Provision of oral HIV self-test Kits triples uptake of HIV testing among male partners of antenatal care clients: results of a randomized trial in Kenya
A study from Kenya suggests that self-testing could be an important tool for reaching men, who as a rule are less likely to seek testing. The Kenya study was presented by Anthony Gichangi of Jhpiego Kenya. This randomized trial followed 1,410 women who were counseled about HIV testing during ante-natal care visits. Some were provided standard care. Others were given literature about partner testing and the risk of HIV transmission from mother to child. A third group took home both literature and self-testing kits. Testing rates for the latter group (literature and a home testing kit) far surpassed the other two: 83 percent of the men in group three took the test. Only 28 percent of men from the first group, who received standard care, obtained a test. Thirty-eight percent of men responded to the literature alone. A majority of men and women who tested, including all three options, reported they took the HIV tests together.
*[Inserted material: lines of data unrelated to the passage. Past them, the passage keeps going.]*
(** * cxx-async: the C++ side of the coroutine/future bridge

    A shallow embedding of [cxx-async/include/rust/cxx_async.h]: the
    future receiver, the manually reference-counted waker
    ([SuspendedCoroutine]), the stream awaiter and the promise, together
    with the properties of the bridge that the specification states.

    Objects that the header reaches through pointers or references live
    in explicit stores keyed by address; a method is a computation over
    the stores that can return, throw a C++ exception, end the process
    (a failed [CXXASYNC_ASSERT], [std::terminate]) or run into undefined
    behaviour (a dangling pointer, an inactive union member, a switch
    that falls off the end of a value-returning function). Calls that
    leave the header (the binding table, the continuation) are appended
    to a trace. *)

From Stdlib Require Import Ascii String ZArith Lia.
From stdpp Require Import base option list gmap strings.

Local Open Scope Z_scope.

(** ** Addresses, status codes *)

(** Objects are named by their address. *)
Abbreviation addr := positive (only parsing).

(** [enum class FuturePollStatus]. The header converts between the enum
    and the [uint32_t] that crosses the boundary with [static_cast], so
    a status is held as its integer code. *)
Module FuturePollStatus.
Definition Pending : Z := 0.
Definition Complete : Z := 1.
Definition Error : Z := 2.
(* Only used for streams, not futures. *)
Definition Running : Z := 3.
End FuturePollStatus.

(** [enum class FutureWakeStatus]. *)
Module FutureWakeStatus.
Definition Pending : Z := 0.
Definition Complete : Z := 1.
Definition Error : Z := 2.
Definition Dead : Z := 3.
End FutureWakeStatus.

(** [enum class RustSendResult]: the return value of [sender_send]. *)
Module RustSendResult.
(* There's no room to send a value. This task needs to go to sleep. *)
Definition Wait : Z := 0.
(* The value was successfully sent. *)
Definition Sent : Z := 1.
(* The value was successfully sent, and the channel is closed. *)
Definition Finished : Z := 2.
End RustSendResult.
Together these studies suggest that scaling up the availability of home test kits could spur accelerated HIV testing in countries hard hit by the epidemic. Visit here for a look at current initiatives, funded by UNITAID and implemented by Population Services International, advancing this work.
All this sounds like good news. And maybe it will be, especially if the field pays proper attention to the potential risks.
Understanding coercion in the context of semi-supervised HIV self-testing in urban Blantyre, Malawi
Wezzie Lora explored one such risk in a study conducted by the Malawi Liverpool Wellcome Trust.
In this study, fifteen heterosexual couples were interviewed on two occasions after having been provided with self-testing kits. A total of thirty men and women participated. Researchers asked if the participants experienced coercion by their partners to take the test. Some women reported feeling empowered by the option to bring a self-test home. More men than women said they felt coerced to take the test. Some of the participants rationalized coercion as sometimes acceptable or ethical, where there was history of infidelity, for example. Others characterized coercion as an “infringement of human rights,” according to the study’s authors. The study framed coercion as a culturally-informed concept and concluded that in certain contexts, under particular conditions, men and women expressed tolerance for coercion.
This raises a range of important questions about minimizing the risk of coercion in culturally appropriate ways. Details about what led women to feel empowered and how that affected their choices is important to understand. Certainly, the issue is complex—the privacy associated with testing at home may be appealing and empowering, and it may also invite coercion. What’s more, the privacy surrounding this technology might make it difficult for the field to ascertain if the net effect increases or reduces safety.
Self-testing offers the potential to quickly expand the global population who knows their status. Such a tool belongs alongside an equal imperative in the fight against HIV: an absolute commitment to protect human rights. More exploration is necessary and these studies, while leaving questions, also support that ongoing work.